6 thoughts on “Elon Musk: A Most Peculiar Test Drive”

  1. You are not the only one with your belief about the unnecessary frame up of OJ Simpson. To me that belief fits more with the claim of a fake moon landing.

    Let’s look at a similar case involving the black fellow in Florida who was pulled over in the middle of a pitch black night. He actually was a police official from a nearby jurisdiction. He ordered the officer to cease writing him up, slapped the ticket book out of the officer’s hands, and ran off. The incident was taped, and the guy was a real jackass.

    The man should have apologized and praised the officer for doing his duty despite the plea for special treatment. Instead there was a trial where the man said he was pulled over for driving while black. He held to his belief even though the windows on his car were tainted. Nobody could see who was driving the car at all. That is true of the cases on the New Jersey Turnpike too. It is nearly impossible to see the drivers as they wiz by you at 80 miles an hour.

    The stopped man held to his DWD claim after it was shown asolutely to be false.

    There was absolutely no evidence what so ever that the LA police department did anything unfair to OJ Simpson or his case. Just the contrary: DNA tests were done quickly to get the expected exoneration of Mr. Simpson as quickly as possible as celebrities are open to large losses from adverse publicity.

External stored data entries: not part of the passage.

Lemma length_starts o es : length (starts o es) = length es.
Proof. revert o. induction es as [|e es IH]; intros o; [done|]. cbn. by rewrite IH. Qed.

(** A walk has passed the strings [l1] of a vector. *)
Lemma flat_snoc_len l1 e : len (flat (l1 ++ [e])) = len (flat l1) + len e + 1.
Proof. rewrite len_flat_app, len_flat_one. lia. Qed.

Lemma flat_nil_pos (es : list (list Z)) : es <> [] -> 0 < len (flat es).
Proof.
  intros Ne. destruct (Z.eq_dec (len (flat es)) 0) as [E|E]; [by apply len_flat_nil in E|].
  pose proof (len_pos (flat es)). lia.
Qed.

Lemma store_ptr_at pre i v x post : i = Z.of_nat (length pre) ->
  set_argv (pre ++ x :: post) i v = Some (pre ++ v :: post).
Proof.
  intros ->. unfold set_argv. rewrite length_app. cbn [length].
  rewrite (proj2 (Z.ltb_lt _ _)) by lia. rewrite Nat2Z.id. f_equal.
  replace (length pre) with (length pre + 0)%nat by lia. by rewrite insert_app_r.
Qed.

Section Walk.
Variables (es : list (list Z)) (b rest : list Z).
Hypothesis block : b = flat es ++ rest.
Hypothesis strings : Forall cstr es.
Hypothesis bounded : small es.

(** What a step reads in front of the strings [e :: l2]. *)
Lemma walk_strlen l1 e l2 : es = l1 ++ e :: l2 ->
  c_strlen b (len (flat l1)) = Some (len e) /\ cstr e /\
  len e + 1 <= len (flat (e :: l2)) < 2 ^ 64 /\ 0 < len (flat (e :: l2)) /\
  size (len e + 1) = len e + 1 /\ size (len (flat (e :: l2)) - (len e + 1)) = len (flat l2).
Proof.
  intros E. rewrite block, E. unfold small in bounded. rewrite E in strings, bounded.
  apply Forall_app in strings as [_ [He _]%list.Forall_cons].
  rewrite len_flat_app, len_flat_cons in bounded. lens.
  rewrite strlen_entry by done. rewrite len_flat_cons. repeat (split; [done || lia|]). rewrite !size_small by lia. lia.
Qed.

Lemma count_spec : __argz_count b (len (flat es)) = Some (Z.of_nat (length es)).
Proof.
  pose proof (len_flat_count es) as C.
  unfold __argz_count.
  by_loop
    (fun n '(p, l, c) => exists l1 l2, es = l1 ++ l2 /\ p = len (flat l1) /\ l = len (flat l2) /\
       c = Z.of_nat (length l1) /\ n = l)
    (fun c => c = Z.of_nat (length es)) (len (flat es)) as (r & E & ->); [| |done|done].
  - intros n [[p l] c] (l1 & l2 & E & -> & -> & -> & ->). destruct l2 as [|e l2].
    + cbn. by rewrite E, app_nil_r.
    + destruct (walk_strlen l1 e l2 E) as (-> & _ & B & P & E1 & E2).
      rewrite (proj2 (Z.ltb_lt _ _)) by lia. rewrite E1, E2, size_small.
      * exists (len (flat l2)). rewrite len_flat_cons. lens. split; [lia|].
        exists (l1 ++ [e]), l2. rewrite E, <- app_assoc, flat_snoc_len, length_app. cbn [length]. repeat split; lia.
      * rewrite E, length_app in C. cbn [length] in C. unfold small in bounded. rewrite E in bounded. rewrite len_flat_app in *. lia.
  - by exists [], es.
Qed.

Lemma extract_spec argv : (length es < length argv)%nat ->
  __argz_extract b (len (flat es)) argv = Some ((Some <$> starts 0 es) ++ None :: drop (S (length es)) argv).
Proof.
  intros Room. unfold __argz_extract.
  by_loop
    (fun n '(p, l, a, i) => exists l1 l2, es = l1 ++ l2 /\ p = len (flat l1) /\ l = len (flat l2) /\
       a = (Some <$> starts 0 l1) ++ drop (length l1) argv /\ i = Z.of_nat (length l1) /\ n = l)
    (fun '(a, i) => a = (Some <$> starts 0 es) ++ drop (length es) argv /\ i = Z.of_nat (length es))
    (len (flat es)) as ([a i] & E & -> & ->); [| |done|].
  - intros n [[[p l] a] i] (l1 & l2 & E & -> & -> & -> & -> & ->). destruct l2 as [|e l2].
    + cbn. rewrite app_nil_r in E. by rewrite E.
    + destruct (walk_strlen l1 e l2 E) as (-> & _ & B & P & E1 & E2).
      rewrite (proj2 (Z.ltb_lt _ _)) by lia. rewrite E1, E2.
      destruct (drop (length l1) argv) as [|x post] eqn:D.
      { apply (f_equal length) in D. rewrite length_drop in D. rewrite E, length_app in Room. cbn in D, Room. lia. }
      rewrite store_ptr_at by (by rewrite length_fmap, length_starts).
      exists (len (flat l2)). rewrite len_flat_cons. lens. split; [lia|].
      exists (l1 ++ [e]), l2. rewrite E, <- app_assoc, flat_snoc_len, length_app, starts_app, fmap_app. cbn [length starts fmap list_fmap].
      rewrite <- drop_drop, D. cbn [drop]. rewrite <- app_assoc. repeat split; lia.
  - exists [], es. done.
  - rewrite E. cbn [mbind option_bind].
    destruct (drop (length es) argv) as [|x post] eqn:D.
    { apply (f_equal length) in D. rewrite length_drop in D. cbn in D. lia. }
    rewrite store_ptr_at by (by rewrite length_fmap, length_starts). f_equal. f_equal. f_equal.
    replace (S (length es)) with (length es + 1)%nat by lia. by rewrite <- drop_drop, D.
Qed.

  2. No definite proof, but I thought it was quite obvious that he was completely guilty AND police framed him (incompetently) to bolster the case.

    If not for the set-up, Simpson would have been convicted. You do remember what people were chanting in the streets after the verdict, right? It wasn’t “OJ Innocent”, but “LAPD Guilty”

  3. No one framed OJ. There was absolutely no evidence of the police doing anything wrong.

  4. Why did Broder make up the story? He could very easily have said simply that it was a mediocre trip, but the charging waits were excessive and boring, and no one should be bored in a car that costs six digits. At least Top Gear is a TV show

    This is reminiscent of LAPD framing OJ. It’s unnecessary and undermines the real case.

  5. I’d say Mr. Musk has a good case against NYT and Broder. But he is hardly innocent.

    One critical problem with electric cars is that they are severely range bound, limiting their practicality to being a second car only. Huge prices for a second car relegates them to being toys for the affluent.

    Tesla setting up a “Supercharger network” and getting noticeable people to to drive around using it is MARKETING.

    “It has traveled over 600 miles in a day from the snowcapped peaks of Tahoe to Los Angeles, which made the very first use of the Supercharger network”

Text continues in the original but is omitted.